Assigned task: Repeat all of the data precisely.

Material for this exercise:
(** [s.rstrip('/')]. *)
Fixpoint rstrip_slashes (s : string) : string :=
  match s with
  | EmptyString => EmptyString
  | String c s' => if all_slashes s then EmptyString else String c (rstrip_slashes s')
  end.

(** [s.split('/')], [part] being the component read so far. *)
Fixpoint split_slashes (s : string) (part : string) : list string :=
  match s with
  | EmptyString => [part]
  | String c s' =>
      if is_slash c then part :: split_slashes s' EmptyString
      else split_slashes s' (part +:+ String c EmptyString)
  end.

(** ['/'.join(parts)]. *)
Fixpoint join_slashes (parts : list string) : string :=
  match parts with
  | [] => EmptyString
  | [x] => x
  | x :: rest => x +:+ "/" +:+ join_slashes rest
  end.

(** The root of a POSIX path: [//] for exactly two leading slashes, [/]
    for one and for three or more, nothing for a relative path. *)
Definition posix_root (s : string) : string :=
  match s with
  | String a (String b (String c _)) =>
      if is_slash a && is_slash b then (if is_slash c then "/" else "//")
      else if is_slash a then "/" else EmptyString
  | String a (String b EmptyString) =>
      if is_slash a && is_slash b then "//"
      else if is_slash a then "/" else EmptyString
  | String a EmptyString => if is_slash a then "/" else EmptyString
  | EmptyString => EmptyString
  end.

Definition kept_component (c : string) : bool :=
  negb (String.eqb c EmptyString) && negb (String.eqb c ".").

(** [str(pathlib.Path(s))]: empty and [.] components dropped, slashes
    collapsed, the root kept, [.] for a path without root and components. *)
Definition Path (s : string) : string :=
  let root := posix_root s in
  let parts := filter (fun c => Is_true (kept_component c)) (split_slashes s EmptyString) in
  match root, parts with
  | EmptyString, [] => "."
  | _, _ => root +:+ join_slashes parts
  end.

Answer to the problem:
(** [s.rstrip('/')]. *)
Fixpoint rstrip_slashes (s : string) : string :=
  match s with
  | EmptyString => EmptyString
  | String c s' => if all_slashes s then EmptyString else String c (rstrip_slashes s')
  end.

(** [s.split('/')], [part] being the component read so far. *)
Fixpoint split_slashes (s : string) (part : string) : list string :=
  match s with
  | EmptyString => [part]
  | String c s' =>
      if is_slash c then part :: split_slashes s' EmptyString
      else split_slashes s' (part +:+ String c EmptyString)
  end.

(** ['/'.join(parts)]. *)
Fixpoint join_slashes (parts : list string) : string :=
  match parts with
  | [] => EmptyString
  | [x] => x
  | x :: rest => x +:+ "/" +:+ join_slashes rest
  end.

(** The root of a POSIX path: [//] for exactly two leading slashes, [/]
    for one and for three or more, nothing for a relative path. *)
Definition posix_root (s : string) : string :=
  match s with
  | String a (String b (String c _)) =>
      if is_slash a && is_slash b then (if is_slash c then "/" else "//")
      else if is_slash a then "/" else EmptyString
  | String a (String b EmptyString) =>
      if is_slash a && is_slash b then "//"
      else if is_slash a then "/" else EmptyString
  | String a EmptyString => if is_slash a then "/" else EmptyString
  | EmptyString => EmptyString
  end.

Definition kept_component (c : string) : bool :=
  negb (String.eqb c EmptyString) && negb (String.eqb c ".").

(** [str(pathlib.Path(s))]: empty and [.] components dropped, slashes
    collapsed, the root kept, [.] for a path without root and components. *)
Definition Path (s : string) : string :=
  let root := posix_root s in
  let parts := filter (fun c => Is_true (kept_component c)) (split_slashes s EmptyString) in
  match root, parts with
  | EmptyString, [] => "."
  | _, _ => root +:+ join_slashes parts
  end.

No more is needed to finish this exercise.